Uważam, że tych zjawisk nie można po prostu rozwiązać w krótkim okresie. Pomimo wyrażanych licznych obaw i wątpliwości - nie ukrywam, że także moich, również w trakcie marcowej debaty Senatu nad budżetem tegorocznym - według stanu na dzień dzisiejszy w zasadzie przesądzona jest pomyślna jego realizacja. Wskazują na to dane Ministerstwa Finansów przekazane podczas debaty sejmowej i w wypowiedzi pana wicepremiera, przez panią minister w trakcie obrad Komisji Gospodarki i Finansów Publicznych. Biorę również pod uwagę, że dochody i wydatki po dziesięciu miesiącach są zaawansowane w ponad 81%.
Z kolei w raporcie Ministerstwa Gospodarki zawarta jest bardzo, bardzo ostrożna ocena, że tendencje w gospodarce w okresie trzech kwartałów zdają się wskazywać na przełamanie okresu stagnacyjnego i mogą świadczyć o realności oczekiwań ożywienia gospodarczego. Ale to jest, proszę państwa, początek koniecznego, trwałego wzrostu gospodarczego, który warunkować będzie realizację budżetu na rok przyszły, a w jeszcze większym stopniu budżetu na rok 2004.

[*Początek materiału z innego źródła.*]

Lemma NoDup_length_size (l : list SessionId) (m : gmap SessionId SessionRecord) :
  NoDup l → (∀ k, k ∈ l → is_Some (m !! k)) → (length l <= size m)%nat.
Proof.
  intros Hn Hl. rewrite <- (size_list_to_set (C:=gset SessionId) l Hn), <- size_dom.
  apply subseteq_size. intros k Hk%elem_of_list_to_set. by apply elem_of_dom, Hl.
Qed.
Lemma evolved_inherited appended inner inner' k record record' :
  store_wf inner → store_wf inner' → evolves appended inner inner' →
  lookup_record inner k = Some record → lookup_record inner' k = Some record' →
  inherited inner' record' = inherited inner record.
Proof.
  intros Hwf Hwf' Hev Hr Hr'. unfold inherited. destruct (Hev _ _ _ Hr Hr') as [-> _].
  destruct (fork_of record) as [[source seq]|] eqn:Hf; [|done].
  destruct (fork_source _ _ _ _ _ Hwf Hr Hf) as (from & Hfrom & Hseq & _).
  assert (is_Some (lookup_record inner' source)) as Hkept.
  { destruct (Hev _ _ _ Hr Hr') as [Hf' _]. rewrite Hf in Hf'.
    destruct (fork_source _ _ _ _ _ Hwf' Hr' Hf') as (from' & -> & _). by eexists. }
  pose proof Hwf as (_ & (order & Ho & Hall) & _).
  set (kept k := bool_decide (is_Some (lookup_record inner' k))).
  set (order' := filter (λ k, kept k = true) order).
  assert (∀ k, k ∈ order' ↔ is_Some (lookup_record inner k) ∧ is_Some (lookup_record inner' k))
    as Hin.
  { intros j. unfold order', kept. rewrite list_elem_of_filter, bool_decide_eq_true.
    unfold lookup_record. rewrite Hall. tauto. }
  assert (∀ j r source seq, kept j = true → lookup_record inner j = Some r →
    fork_of r = Some (source, seq) → kept source = true) as Hclosed.
  { intros j r src q [r' Hj']%bool_decide_eq_true Hj Hfj. apply bool_decide_eq_true.
    destruct (Hev _ _ _ Hj Hj') as [Hfj' _]. rewrite Hfj in Hfj'.
    destruct (fork_source _ _ _ _ _ Hwf' Hj' Hfj') as (? & -> & _). by eexists. }
  assert (ordered inner.(InMemorySessionStoreInner.records) order') as Ho'.
  { apply (ordered_keep inner.(InMemorySessionStoreInner.records)); [done| |exact Hclosed].
    intros j r _ Hj. exists r. split_and!; [done|done|lia]. }
  apply (effective_entries_frame inner inner' order' _ _ (λ j, kept j = true) source from seq);
    [done| | | |done|done| |].
  - intros j r Hj Hjr. apply bool_decide_eq_true in Hj as [r' Hjr']. split_and!.
    + exists r'. split; [done|]. by destruct (Hev _ _ _ Hjr Hjr').
    + intros after max. by eapply evolved_local.
    + intros src q Hfj. split; [|by destruct (fork_source _ _ _ _ _ Hwf Hjr Hfj) as (? & _ & _ & ?)].
      eapply Hclosed; [|done|done]. apply bool_decide_eq_true. by eexists.
  - by apply bool_decide_eq_true.
  - apply Hin. split; [by eexists|done].
  - apply (NoDup_length_size _ _ (branch_order_NoDup _ _ Ho')). intros j [? _]%Hin. done.
  - apply (NoDup_length_size _ _ (branch_order_NoDup _ _ Ho')). intros j [_ ?]%Hin. done.
Qed.

(** ** What each operation appends *)
Section operations.
Context `{!EventJson, !EventSerialize}.

Definition appended_by (op : StoreOperation) inner (k : SessionId) : list StoredSessionEntry :=
  match op with
  | StoreOperation.Append request =>
      if bool_decide (k = request.(AppendSessionEvents.session_id)) then
        match lookup_record inner k with
        | Some record => (commit_uncommitted_events record request.(AppendSessionEvents.events)).2
        | None => []
        end
      else []
  | _ => []
  end.

Lemma evolves_insert record es inner :
  lookup_record inner record.(SessionRecord.session_id) = None →
  evolves (λ _, []) inner (insert_session record es inner).
Proof.
  intros Hnew k r r' Hr Hr'. unfold lookup_record, lookup_entries in *. simpl in *.
  rewrite lookup_insert_ne in Hr' by congruence.
  rewrite lookup_insert_ne by congruence. split; [congruence|].
  destruct (InMemorySessionStoreInner.entries inner !! k); simpl; [by rewrite app_nil_r|done].
Qed.
Lemma app_nil_fmap {A} (o : option (list A)) : o = (.++ []) <$> o.
Proof. destruct o; simpl; [by rewrite app_nil_r|done]. Qed.
(** Operations that leave entries alone, or remove all of a session's. *)
Lemma evolves_records inner inner' :
  (∀ k r r', lookup_record inner k = Some r → lookup_record inner' k = Some r' →
     fork_of r' = fork_of r ∧ lookup_entries inner' k = lookup_entries inner k) →
  evolves (λ _, []) inner inner'.
Proof.
  intros Hk k r r' Hr Hr'. destruct (Hk _ _ _ Hr Hr') as [? ->].
  split; [done|apply app_nil_fmap].
Qed.
Lemma update_record_evolves k f inner :
  (∀ record, fork_of (f record) = fork_of record) →
  wp (update_record k f) (λ _, evolves (λ _, []) inner) inner.
Proof.
  intros Hf. unfold update_record. wp_steps. apply evolves_records. intros j r r' Hr Hr'.
  match goal with H : record_of _ _ = Ok _ |- _ => apply record_of_Ok in H as Hk end.
  split; [|done]. unfold lookup_record in *. simpl in Hr'.
  apply lookup_insert_Some in Hr' as [[<- <-]|[_ ?]]; [|congruence]. rewrite Hf. congruence.
Qed.
Lemma delete_evolves request inner :
  store_wf inner →
  wp (delete_closed_sessions request) (λ _, evolves (λ _, []) inner) inner.
Proof.
  intros Hwf. eapply wp_mono; [by apply delete_spec|]. intros deletion inner' (Hrec & Hent & Hs & _).
  apply evolves_records. intros k r r' Hr Hr'. rewrite Hrec in Hr'.
  destruct (bool_decide (k ∈ deletion.2)) eqn:Hk; simpl in Hr'; [done|].
  rewrite Hr in Hr'. injection Hr' as <-. specialize (Hs k r). specialize (Hent k).
  rewrite Hk in Hs, Hent. destruct (Hs eq_refl Hr) as [[_ ?] _]. split; [done|]. by apply Hent.
Qed.
Lemma append_evolves request inner :
  admissible (StoreOperation.Append request) inner →
  wp (append request)
    (λ _, evolves (appended_by (StoreOperation.Append request) inner) inner) inner.
Proof.
  intros Hadm. unfold append. do 2 wp_step.
  match goal with H : record_of _ _ = Ok _ |- _ => apply record_of_Ok in H as Hk end.
  do 4 wp_step. pose proof (commit_spec _ _ (Hadm _ Hk)) as Hc.
  destruct (commit_uncommitted_events _ _) as [record es] eqn:Hcommit.
  destruct Hc as ([_ Hf] & _ & _). cbv beta match. wp_steps. intros j r r' Hr Hr'.
  unfold lookup_record, lookup_entries in *. simpl in Hr'. simpl.
  apply lookup_insert_Some in Hr' as [[<- <-]|[Hne Hr']].
  - rewrite Hk in Hr. injection Hr as <-. split; [done|]. rewrite lookup_alter_eq.
    unfold lookup_record. rewrite bool_decide_eq_true_2 by done. by rewrite Hk, Hcommit.
  - split; [congruence|]. rewrite bool_decide_eq_false_2 by done. rewrite lookup_alter_ne by done.
    apply app_nil_fmap.
Qed.
Lemma perform_evolves op inner :
  admissible op inner → store_wf inner →
  wp (perform op) (λ _, evolves (appended_by op inner) inner) inner.
Proof.
  intros Hadm Hwf. destruct op; cbn [perform]; apply wp_discarding.
  - unfold create_session. wp_steps. apply evolves_insert.
    match goal with H : has_record _ _ = false |- _ => by apply has_record_false in H end.
  - unfold create_cloned_session. do 2 wp_step.
    match goal with H : branch_source _ _ _ = Ok _ |- _ => apply branch_source_Ok in H as [_ Hnew] end.
    do 2 wp_step. pose proof (commit_spec (cloned_record request)
      request.(CreateClonedSession.opening_events) Hadm) as Hc.
    destruct (commit_uncommitted_events _ _) as [record es]. destruct Hc as ([Hid _] & _ & _).
    cbv beta match. wp_steps. apply evolves_insert.
    exact (eq_trans (f_equal (lookup_record inner) Hid) Hnew).
  - unfold create_forked_session. do 3 wp_step. simplify_ok.
    match goal with H : branch_source _ _ _ = Ok _ |- _ => apply branch_source_Ok in H as [_ Hnew] end.
    wp_steps. apply evolves_insert. unfold forked_record. by destruct (lifecycle_at_fork _ _).
  - by apply append_evolves.
  - by apply update_record_evolves.
  - by apply update_record_evolves.
  - unfold set_session_retention. do 6 wp_step. apply update_record_evolves.
    intros record. unfold refresh_delete_at. by repeat case_match.
  - unfold advance_checkpoint. wp_steps; apply evolves_records; intros k r r' Hr Hr';
      (split; [|done]); unfold lookup_record in *; simpl in *; congruence.
  - unfold discard_unopened_session. do 4 wp_step. apply evolves_records.
    unfold lookup_record, lookup_entries.
    destruct (is_some_and _ _); intros k r r' Hr Hr'; [|split; [congruence|done]].
    simpl in *. apply lookup_delete_Some in Hr' as [Hne Hr'].
    split; [congruence|by apply lookup_delete_ne].
  - by apply delete_evolves.
Qed.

W debacie sejmowej podnoszono, że osiągnięcie 3,5% wzrostu PKB w roku przyszłym, jako fundamentalnego założenia budżetu, będzie zależne od poziomu konsumpcji, inwestycji, eksportu, no i zapewne także jeszcze od czynników koniunkturalnych. Osobiście uważam, że pozytywny, stymulujący wpływ na te warunki może mieć, jak już mówiłem na wstępie, skuteczna realizacja strategii gospodarczej, te kilkanaście ustaw, które Sejm wdrożył w ramach tego programu.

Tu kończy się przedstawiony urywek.